_EXERCISE DIRECTIONS_. Where does the word "JsMap" show up in the data? Please find each such line and copy it.

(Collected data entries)
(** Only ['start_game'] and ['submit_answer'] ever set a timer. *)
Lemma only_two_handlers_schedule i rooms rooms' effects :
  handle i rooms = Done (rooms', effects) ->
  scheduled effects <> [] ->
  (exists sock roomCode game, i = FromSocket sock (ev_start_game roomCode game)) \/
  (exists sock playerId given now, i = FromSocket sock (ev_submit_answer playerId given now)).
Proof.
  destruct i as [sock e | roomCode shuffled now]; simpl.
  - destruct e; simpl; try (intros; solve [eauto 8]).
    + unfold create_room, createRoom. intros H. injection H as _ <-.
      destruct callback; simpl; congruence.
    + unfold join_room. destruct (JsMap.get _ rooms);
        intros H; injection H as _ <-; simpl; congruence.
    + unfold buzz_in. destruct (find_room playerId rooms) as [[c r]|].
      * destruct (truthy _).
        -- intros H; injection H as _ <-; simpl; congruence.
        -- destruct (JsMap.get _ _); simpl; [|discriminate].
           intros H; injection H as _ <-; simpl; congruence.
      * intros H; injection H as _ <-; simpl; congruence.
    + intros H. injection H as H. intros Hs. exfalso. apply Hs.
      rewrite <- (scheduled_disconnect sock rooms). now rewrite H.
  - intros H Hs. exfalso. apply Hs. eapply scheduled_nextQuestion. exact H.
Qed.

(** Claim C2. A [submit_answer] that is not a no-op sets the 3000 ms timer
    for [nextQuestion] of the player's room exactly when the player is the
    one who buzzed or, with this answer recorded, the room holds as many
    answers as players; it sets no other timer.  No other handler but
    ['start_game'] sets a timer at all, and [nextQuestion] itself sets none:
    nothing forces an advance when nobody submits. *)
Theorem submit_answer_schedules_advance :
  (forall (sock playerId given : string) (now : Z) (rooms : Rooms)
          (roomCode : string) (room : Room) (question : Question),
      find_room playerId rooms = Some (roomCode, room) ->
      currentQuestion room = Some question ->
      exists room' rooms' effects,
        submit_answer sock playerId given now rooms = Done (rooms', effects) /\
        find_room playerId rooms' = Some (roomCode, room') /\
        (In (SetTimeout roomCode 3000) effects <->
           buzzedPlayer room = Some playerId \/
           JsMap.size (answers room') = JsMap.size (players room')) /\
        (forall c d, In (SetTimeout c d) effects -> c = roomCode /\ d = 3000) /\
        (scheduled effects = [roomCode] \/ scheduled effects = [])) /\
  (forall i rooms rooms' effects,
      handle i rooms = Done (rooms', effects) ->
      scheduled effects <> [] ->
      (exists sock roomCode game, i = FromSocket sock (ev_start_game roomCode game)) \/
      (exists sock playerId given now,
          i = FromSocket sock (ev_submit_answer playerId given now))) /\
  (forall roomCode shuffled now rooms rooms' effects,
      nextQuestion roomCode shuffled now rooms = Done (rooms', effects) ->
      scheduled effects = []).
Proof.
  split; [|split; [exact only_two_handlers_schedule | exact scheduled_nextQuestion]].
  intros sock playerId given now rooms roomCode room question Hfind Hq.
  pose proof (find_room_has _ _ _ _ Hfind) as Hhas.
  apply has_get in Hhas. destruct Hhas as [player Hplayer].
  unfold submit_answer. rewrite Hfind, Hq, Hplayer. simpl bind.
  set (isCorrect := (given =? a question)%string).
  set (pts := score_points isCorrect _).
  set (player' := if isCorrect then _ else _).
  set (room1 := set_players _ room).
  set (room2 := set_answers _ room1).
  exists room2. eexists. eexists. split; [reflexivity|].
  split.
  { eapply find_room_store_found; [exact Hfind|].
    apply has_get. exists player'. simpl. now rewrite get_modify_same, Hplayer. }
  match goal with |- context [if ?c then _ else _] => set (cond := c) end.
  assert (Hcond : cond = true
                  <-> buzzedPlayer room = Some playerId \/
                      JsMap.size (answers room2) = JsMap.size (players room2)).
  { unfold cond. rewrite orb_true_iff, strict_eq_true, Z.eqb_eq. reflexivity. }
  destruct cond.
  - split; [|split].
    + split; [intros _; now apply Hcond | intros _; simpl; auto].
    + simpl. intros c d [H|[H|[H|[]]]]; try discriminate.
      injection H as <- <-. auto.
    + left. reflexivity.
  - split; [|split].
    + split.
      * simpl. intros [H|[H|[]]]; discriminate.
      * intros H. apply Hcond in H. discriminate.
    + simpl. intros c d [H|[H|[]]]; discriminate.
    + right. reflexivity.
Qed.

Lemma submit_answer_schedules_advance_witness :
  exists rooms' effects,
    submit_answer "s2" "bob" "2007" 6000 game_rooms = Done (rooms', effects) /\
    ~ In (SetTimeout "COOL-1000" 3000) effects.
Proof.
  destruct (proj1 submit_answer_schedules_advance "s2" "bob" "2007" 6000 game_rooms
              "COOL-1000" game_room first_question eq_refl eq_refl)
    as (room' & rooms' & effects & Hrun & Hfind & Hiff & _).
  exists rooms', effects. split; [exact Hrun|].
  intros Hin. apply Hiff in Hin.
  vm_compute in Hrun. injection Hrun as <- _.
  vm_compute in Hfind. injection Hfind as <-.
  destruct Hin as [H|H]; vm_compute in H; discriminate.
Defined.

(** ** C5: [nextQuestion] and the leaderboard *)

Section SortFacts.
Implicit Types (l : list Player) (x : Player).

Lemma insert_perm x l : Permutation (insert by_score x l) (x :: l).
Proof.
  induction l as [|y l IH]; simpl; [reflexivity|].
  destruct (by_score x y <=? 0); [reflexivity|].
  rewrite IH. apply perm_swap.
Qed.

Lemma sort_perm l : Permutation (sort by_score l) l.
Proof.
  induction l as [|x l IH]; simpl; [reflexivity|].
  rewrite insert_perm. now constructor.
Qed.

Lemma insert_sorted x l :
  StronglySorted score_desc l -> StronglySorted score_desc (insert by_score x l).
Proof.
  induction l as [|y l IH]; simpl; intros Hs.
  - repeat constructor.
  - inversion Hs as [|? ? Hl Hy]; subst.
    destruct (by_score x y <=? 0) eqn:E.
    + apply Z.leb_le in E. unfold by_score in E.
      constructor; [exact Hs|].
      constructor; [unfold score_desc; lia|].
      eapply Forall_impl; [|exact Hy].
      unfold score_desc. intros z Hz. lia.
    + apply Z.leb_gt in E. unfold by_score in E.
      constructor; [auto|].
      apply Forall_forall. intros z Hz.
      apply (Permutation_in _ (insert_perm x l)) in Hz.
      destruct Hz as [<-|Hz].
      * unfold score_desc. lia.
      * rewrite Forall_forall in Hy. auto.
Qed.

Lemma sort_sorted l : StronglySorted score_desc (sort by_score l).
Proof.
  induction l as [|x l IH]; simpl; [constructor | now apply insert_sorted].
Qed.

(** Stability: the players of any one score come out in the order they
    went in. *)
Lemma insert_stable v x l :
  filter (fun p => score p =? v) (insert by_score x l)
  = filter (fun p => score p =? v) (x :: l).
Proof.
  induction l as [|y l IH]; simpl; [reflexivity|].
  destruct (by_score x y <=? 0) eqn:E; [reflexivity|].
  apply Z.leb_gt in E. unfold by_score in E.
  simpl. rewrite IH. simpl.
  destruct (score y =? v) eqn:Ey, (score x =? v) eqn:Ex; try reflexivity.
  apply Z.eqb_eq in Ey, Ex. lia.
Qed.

_SOLVED PROBLEM_.
    + unfold join_room. destruct (JsMap.get _ rooms);
        -- destruct (JsMap.get _ _); simpl; [|discriminate].
           JsMap.size (answers room') = JsMap.size (players room')) /\
                      JsMap.size (answers room2) = JsMap.size (players room2)).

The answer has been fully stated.